Why did the cookie cry? Because his father was a wafer so long!

I used to work in a shoe recycling shop. It was sole destroying.

What do you call a belt with a watch on it? A waist of time.

How do you organize an outer space party? You planet.

I went to a seafood disco last week... and pulled a mussel.

Do you know where you can get chicken broth in bulk? The stock market.

I cut my finger chopping cheese, but I think that I may have greater problems.

My cat was just sick on the carpet, I don’t think it’s feline well.

Why did the octopus beat the shark in a fight? Because it was well armed.

How much does a hipster weigh? An instagram.

What did daddy spider say to baby spider? You spend too much time on the web.

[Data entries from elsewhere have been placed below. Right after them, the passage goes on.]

(** ** Excluded entries *)

(** C5: an entry that is renamed and whose new name matches the patterns
    is omitted: the loop goes on with the next entry from the same state,
    and everything the session writes after that state is written for
    entries that follow it, so neither its header nor its payload is
    written and the session is not closed.  An entry whose new name does
    not match is written next, renamed header and whole payload, when the
    writer accepts it, and the loop goes on.  No emitted entry has a name
    that matches the patterns.  For a well-formed archive whose writes the
    writer accepts, the output is exactly the entries that are renamed and
    do not match, in order, and the session ends cleanly. *)
Theorem C5_excluded_entries_skipped Matches tw excl ent rest ending st :
  isSynthetic (hdr ent) = false ->
  IsAbs (Name (hdr ent)) = false ->
  let name' := removeFirstSegment (Name (hdr ent)) in
  (Matches name' excl = (true, None) ->
   strippingLoop Matches tw excl (ent :: rest) ending st
   = strippingLoop Matches tw excl rest ending st
   /\ exists kept outs,
        kept `sublist_of` rest
        /\ emitted (strippingLoop Matches tw excl (ent :: rest) ending st)
           = emitted st ++ outs
        /\ Forall2 (emits Matches excl) kept outs)
  /\ (Matches name' excl = (false, None) ->
      acceptsEntry tw st (setName (hdr ent) name') ent ->
      strippingLoop Matches tw excl (ent :: rest) ending st
      = strippingLoop Matches tw excl rest ending (emit (expectedEntry ent) st)
      /\ exists outs,
           emitted (strippingLoop Matches tw excl (ent :: rest) ending st)
           = emitted st ++ expectedEntry ent :: outs)
  /\ (forall t o,
        excludes t = excl ->
        o ∈ emitted (startStrippingPipe Matches tw t) ->
        Matches (Name (ohdr o)) excl = (false, None))
  /\ (forall s,
        wellFormedArchive Matches excl s = true ->
        acceptsOutput tw [] (expectedOutput Matches excl (entries s)) ->
        emitted (startStrippingPipe Matches tw
                   (newTarPrefixStripper (GzipTar s) excl))
        = expectedOutput Matches excl (entries s)
        /\ pw_error (startStrippingPipe Matches tw
                       (newTarPrefixStripper (GzipTar s) excl)) = None).
Proof.
  intros Hm Ha name'. rewrite isSynthetic_isMetadata in Hm.
  assert (Hn : name' = stripPrefix (Name (hdr ent))).
  { unfold name'. by rewrite stripPrefix_removeFirstSegment. }
  split; [|split; [|split]].
  - intros HM.
    assert (Heq : strippingLoop Matches tw excl (ent :: rest) ending st
                  = strippingLoop Matches tw excl rest ending st).
    { simpl. rewrite (processHeader_renamed _ _ _ Hm Ha), <- Hn.
      by rewrite (shouldSkip_verdict _ _ _ true). }
    split; [done|]. rewrite Heq. apply strippingLoop_trace.
  - intros HM (Hh & Hw & Hr & Hf).
    assert (Heq : strippingLoop Matches tw excl (ent :: rest) ending st
                  = strippingLoop Matches tw excl rest ending
                      (emit (expectedEntry ent) st)).
    { simpl. rewrite (processHeader_renamed _ _ _ Hm Ha), <- Hn.
      rewrite (shouldSkip_verdict _ _ _ false) by done.
      unfold io_Copy. rewrite Hh, Hw, Hr.
      change (emitted (emit ?o st)) with (emitted st ++ [o]).
      by rewrite Hf. }
    split; [done|]. rewrite Heq.
    destruct (strippingLoop_trace Matches tw excl rest ending
                (emit (expectedEntry ent) st)) as (_ & outs & _ & -> & _).
    exists outs. simpl. by rewrite <- app_assoc.
  - intros t o <- (src & _ & Hp & _)%emitted_from_source.
    apply processHeader_pass in Hp as (_ & _ & -> & HM). done.
  - intros s. apply startStrippingPipe_expected.
Qed.

Lemma C5_witness :
  let excl := ["debug.log"] in
  let rest := [fileEntry "repo/main.go"] in
  (strippingLoop listMatcher idealWriter excl
     (fileEntry "repo/debug.log" :: rest) None newSession
   = strippingLoop listMatcher idealWriter excl rest None newSession)
  /\ (exists outs,
        emitted (strippingLoop listMatcher idealWriter excl
                   (fileEntry "repo/main.go" :: []) None newSession)
        = emitted newSession ++ expectedEntry (fileEntry "repo/main.go") :: outs)
  /\ emitted (run excl (GzipTar (mkTarStream
                (fileEntry "repo/debug.log" :: rest) None)))
     = [mkOutEntry (fileHeader "main.go") []].
Proof.
  pose proof (C5_excluded_entries_skipped listMatcher idealWriter ["debug.log"]
                (fileEntry "repo/debug.log") [fileEntry "repo/main.go"] None
                newSession eq_refl eq_refl) as (Hskip & _ & _ & Hall).
  pose proof (C5_excluded_entries_skipped listMatcher idealWriter ["debug.log"]
                (fileEntry "repo/main.go") [] None
                newSession eq_refl eq_refl) as (_ & Hpass & _ & _).
  split; [exact (proj1 (Hskip eq_refl))|].
  split.
  - apply Hpass; [reflexivity|repeat split].
  - apply (Hall (mkTarStream
             [fileEntry "repo/debug.log"; fileEntry "repo/main.go"] None));
      [reflexivity|simpl; repeat split].
Defined.

Example log_entry_omitted :
  emitted (run ["debug.log"] (GzipTar (mkTarStream
     [fileEntry "pax_global_header"; fileEntry "repo/";
      fileEntry "repo/debug.log"; fileEntry "repo/main.go"] None)))
  = [mkOutEntry (fileHeader "main.go") []].
Proof. by vm_compute. Qed.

Atheism is a non-prophet organisation.

There’s a new type of broom out, it’s sweeping the nation.

What cheese can never be yours? Nacho cheese.

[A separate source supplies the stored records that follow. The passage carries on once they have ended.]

(** One pass of the [while True] loop of [fixed_increment]. *)
Definition fi_body (samples : list vec) (theta : num) (s : fi_vars)
  : trained fi_exit + fi_vars :=
  let trial := (fi_trial s + 1)%Z in
  let old_weights := fi_weights s in
  let (weights, errors) := fi_pass samples (fi_weights s) in
  if (length errors =? 0)%nat then inl (Trained FI_converged weights trial)
  else
    let (best, bw) :=
      if nat_lt_ext (length errors) (fi_best s)
      then (Fin (length errors), old_weights)
      else (fi_best s, fi_bw s) in
    if (trial >? 100000)%Z then inl (Trained FI_cap bw trial)
    else
      let delta := dist weights old_weights in
      let bestd := if num_lt delta (fi_bestd s) then delta else fi_bestd s in
      if num_le delta theta then inl (Trained FI_delta weights trial)
      else inr (FiVars trial weights best bestd bw).

(** The variables before the first pass. *)
Definition fi_init (features : nat) : fi_vars :=
  let weights := np_ones features in
  FiVars (-1) weights Inf PosInf weights.

Definition fixed_increment_run (fuel : nat) (samples : matrix) (theta : num)
  : option (trained fi_exit) :=
  let (n, features) := shape samples in
  loop (fi_body (rows samples) theta) fuel (fi_init features).

(** [fixed_increment(samples, theta)] *)
Definition fixed_increment (fuel : nat) (samples : matrix) (theta : num) : option vec :=
  option_map (@final_weights fi_exit) (fixed_increment_run fuel samples theta).

(** One pass of the [for _ in cycle(range(n))] loop of
    [batch_relaxation]. *)
Definition br_body (samples : list vec) (rate margin : num) (s : br_vars)
  : trained br_exit + br_vars :=
  let weights := br_weights s in
  let trial := br_trial s in
  let errors := br_errors samples weights margin in
  if (length errors =? 0)%nat then inl (Trained BR_converged weights trial)
  else
    let terms := map (br_term weights margin) errors in
    let update := map (fun v => num_mul rate v) (sum_axis0 (length weights) terms) in
    let old_weights := weights in
    let weights := vadd weights update in
    if (trial >? 100000)%Z then inl (Trained BR_cap weights trial)
    else
      let best := if nat_lt_ext (length errors) (br_best s)
                  then Fin (length errors) else br_best s in
      let delta := dist old_weights weights in
      let bd := if num_lt delta (br_bd s) then delta else br_bd s in
      if approx delta (Num 0) (Num (1 # 100000))
         && approx (criterion old_weights errors margin) (Num 0) (Num (1 # 100000))
      then inl (Trained BR_small weights trial)
      else inr (BrVars (trial + 1) weights best bd).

What did the Buffalo say to his little boy when he dropped him off at school? Bison.

Have you ever heard of a music group called Cellophane? They mostly wrap.

Why does Superman gets invited to dinners? Because he is a Supperhero.

How was Rome split in two? With a pair of Ceasars.

The shovel was a ground breaking invention.

A scarecrow says, "This job isn't for everyone, but hay, it's in my jeans."

A Buddhist walks up to a hot dog stand and says, "Make me one with everything."

Did you hear about the guy who lost the left side of his body? He's alright now.

What do you call a girl with one leg that's shorter than the other? Ilene.

I did a theatrical performance on puns. It was a play on words.

What do you do with a dead chemist? You barium.

I bet the person who created the door knocker won a Nobel prize.

Towels can’t tell jokes. They have a dry sense of humor.

Two birds are sitting on a perch and one says "Do you smell fish?"

Do you know sign language? You should learn it, it’s pretty handy.

What do you call a beautiful pumpkin? GOURDgeous.

Why did one banana spy on the other? Because she was appealing.

What do you call a cow with no legs? Ground beef.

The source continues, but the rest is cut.